Le 27 septembre 2003, elle a en outre déposé la marque figurative en couleurs MIN’OURS, dans les classes 03, 05, 16, 29 et 32, notamment pour les produits suivants : produits pharmaceutiques vétérinaires ; produits hygiéniques pour la médecine ; substances diététiques à usage médical, aliments pour bébés.
Ces deux marques sont exploitées par la société LABORATOIRE LESCUYER.
Pour sa part, la SARL ATLANTIC NATURE est titulaire d’une marque française KID’OURS déposée le 26 juillet 2004 dans les classes de produits 05, 29 et 30 pour désigner notamment des compléments alimentaires et produits de phytothérapie sous forme de capsules molles, comprimés, ampoules, comprimés est uni doses à base d’ingrédients alimentaires d’origine végétale et animale à usage médical. Compléments alimentaires à base d’huile végétale, de plantes et d’extraits de plantes, de substances d’origine végétale et animale..
Le 8 décembre 2005, le conseil en propriété industrielle de la société LABORATOIRE LESCUYER a adressé une lettre de mise en demeure à la SARL ATLANTIC NATURE, lui enjoignant de cesser immédiatement la diffusion des produits revêtus de la mention KID’OURS en invoquant l’atteinte à ses droits antérieurs.
Dans le cadre de la procédure de redressement judiciaire dont la SARL ATLANTIC NATURE a fait l’objet, Me R, ès qualités d’administrateur judiciaire , a indiqué à ce conseil que le dirigeant de la SARL ATLANTIC NATURE l’avait informé de ce que la marque KID’OURS n’était pas utilisée .

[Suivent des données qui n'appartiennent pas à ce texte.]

(* ===== verification/Approvals.v ===== *)
(** Destructive approvals: the one-time decision of a browser user that a
    destructive provider call needs ([src/internal/storage/sqlite.go], from
    [CreateDestructiveApproval] to [FinishDestructiveApproval]). *)
From S2P Require Import Prelude GoStrings Sql Schema.

Section Approvals.
Context `{Env}.
Abbreviation Db := (M Database).

(** The row of a request: pending, undecided. *)
Definition requested (r : Approval.t) : Approval.t :=
  Approval.mk (Approval.Action r) (Approval.AccountID r) (Approval.ParentCID r) (Approval.Targets r)
    "pending" (Approval.RequestedBy r) None None (Approval.ExpiresAt r) (Approval.CreatedAt r) None None.

Definition CreateDestructiveApproval (id : string) (approval : Approval.t) : Db unit :=
  stmt (λ d, match approvals d !! id with
             | Some _ => Err (ErrConstraint "UNIQUE constraint failed: destructive_approvals.id")
             | None => Ok (tt, set_approvals (<[id := requested approval]> (approvals d)) d)
             end).

Definition pending (_ : string) (r : Approval.t) : bool := bool_decide (Approval.Status r = "pending").

Definition by_created (x y : string * Approval.t) : bool :=
  Z.leb (Approval.CreatedAt x.2) (Approval.CreatedAt y.2).

Definition ListPendingDestructiveApprovals (now : Z) : Db (list (string * Approval.t)) :=
  _ ← exec (λ d, (tt, set_approvals (update_where
    (λ k r, pending k r && Z.leb (Approval.ExpiresAt r) now) (Approval.set_status "expired") (approvals d)) d));
  query (λ d, Ok (select pending by_created (approvals d))).

Definition get_approval (id : string) : Db Approval.t :=
  query (λ d, match approvals d !! id with Some r => Ok r | None => Err ErrNoRows end).

(** One [UPDATE destructive_approvals .. WHERE id = ? AND Q]. *)
Definition update_approval (id : string) (Q : Approval.t → bool) (f : Approval.t → Approval.t) (d : Database)
    : nat * Database :=
  (count_where (by_key id Q) (approvals d), set_approvals (update_where (by_key id Q) f (approvals d)) d).

Definition DecideDestructiveApproval (id user status : string) (now : Z) : Db Approval.t :=
  if negb (bool_decide (status = "approved")) && negb (bool_decide (status = "rejected")) then
    throw (ErrText "invalid destructive approval decision")
  else
    changed ← exec (update_approval id
      (λ r, bool_decide (Approval.Status r = "pending") && Z.ltb now (Approval.ExpiresAt r))
      (Approval.decide_ status user now));
    if negb (bool_decide (changed = 1)) then
      throw (ErrText "destructive approval is missing, expired, or already decided")
    else get_approval id.

Definition ClaimDestructiveApproval (id action : string) (now : Z) : Db Approval.t :=
  changed ← exec (update_approval id
    (λ r, bool_decide (Approval.Action r = action) && bool_decide (Approval.Status r = "approved")
          && Z.ltb now (Approval.ExpiresAt r))
    (Approval.set_status "executing"));
  if negb (bool_decide (changed = 1)) then
    throw (ErrText "destructive approval is missing, expired, already used, or not approved")
  else get_approval id.

Definition FinishDestructiveApproval (id status errorText : string) (now : Z) : Db unit :=
  if negb (bool_decide (status = "executed")) && negb (bool_decide (status = "failed")) then
    throw (ErrText "invalid destructive approval terminal status")
  else
    changed ← exec (update_approval id (λ r, bool_decide (Approval.Status r = "executing"))
      (Approval.finish status errorText now));
    if negb (bool_decide (changed = 1)) then throw (ErrText "destructive approval is not executing")
    else mret tt.

End Approvals.

#[global] Arguments update_approval : simpl never.

(** ** The abstract machine *)

(** What was asked for, which no operation changes. *)
Definition same_request (a a' : Approval.t) : Prop :=
  Approval.Action a' = Approval.Action a ∧ Approval.AccountID a' = Approval.AccountID a ∧
  Approval.ParentCID a' = Approval.ParentCID a ∧ Approval.Targets a' = Approval.Targets a ∧
  Approval.RequestedBy a' = Approval.RequestedBy a ∧ Approval.ExpiresAt a' = Approval.ExpiresAt a.

Inductive approval_edge (a a' : Approval.t) : Prop :=
| edge_decide at_ : Approval.Status a = "pending" → (at_ < Approval.ExpiresAt a)%Z →
    Approval.Status a' = "approved" ∨ Approval.Status a' = "rejected" →
    is_Some (Approval.ApprovedBy a') → Approval.DecidedAt a' = Some at_ → approval_edge a a'
| edge_expire at_ : Approval.Status a = "pending" → (Approval.ExpiresAt a ≤ at_)%Z →
    Approval.Status a' = "expired" → approval_edge a a'
| edge_execute at_ : Approval.Status a = "approved" → (at_ < Approval.ExpiresAt a)%Z →
    Approval.Status a' = "executing" → Approval.ApprovedBy a' = Approval.ApprovedBy a →
    Approval.DecidedAt a' = Approval.DecidedAt a → approval_edge a a'
| edge_done at_ : Approval.Status a = "executing" →
    Approval.Status a' = "executed" ∨ Approval.Status a' = "failed" →
    Approval.ApprovedBy a' = Approval.ApprovedBy a → Approval.ExecutedAt a' = Some at_ → approval_edge a a'.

Exposant que la SARL ATLANTIC NATURE avait néanmoins repris la commercialisation de ses produits sous la marque KID’OURS et ce, en dépit des mises en demeure qui lui avaient été adressées, la société LABORATOIRE LESCUYER l’a faite assigner à comparaître le 21 mai 2010 devant le Tribunal de Grande Instance de Rennes, au visa des articles L711-1, L713-3 et L716-1 du code de la propriété intellectuelle et de l’article 1382 du Code civil pour voir :
dire et juger que l’usage par la SARL ATLANTIC NATURE de la marque KID’OURS est constitutive de contrefaçon des marques MIN’OURS n° 3231095 et 3247692 appartenant à la société LABORATOIRE LESCUYER,
dire et juger que la commercialisation par la SARL ATLANTIC NATURE de produits identiques à ceux de la société LABORATOIRE LESCUYER, sous une forme quasiment identique, est constitutive d’actes de concurrence déloyale et parasitaire au préjudice de la société LABORATOIRE LESCUYER,
condamner la SARL ATLANTIC NATURE à lui verser la somme de 30 000 € en réparation du préjudice né de l’atteinte à ses marques et de celle de 30 000 € en réparation du préjudice né des actes de concurrence déloyale et parasitaire commis à son encontre.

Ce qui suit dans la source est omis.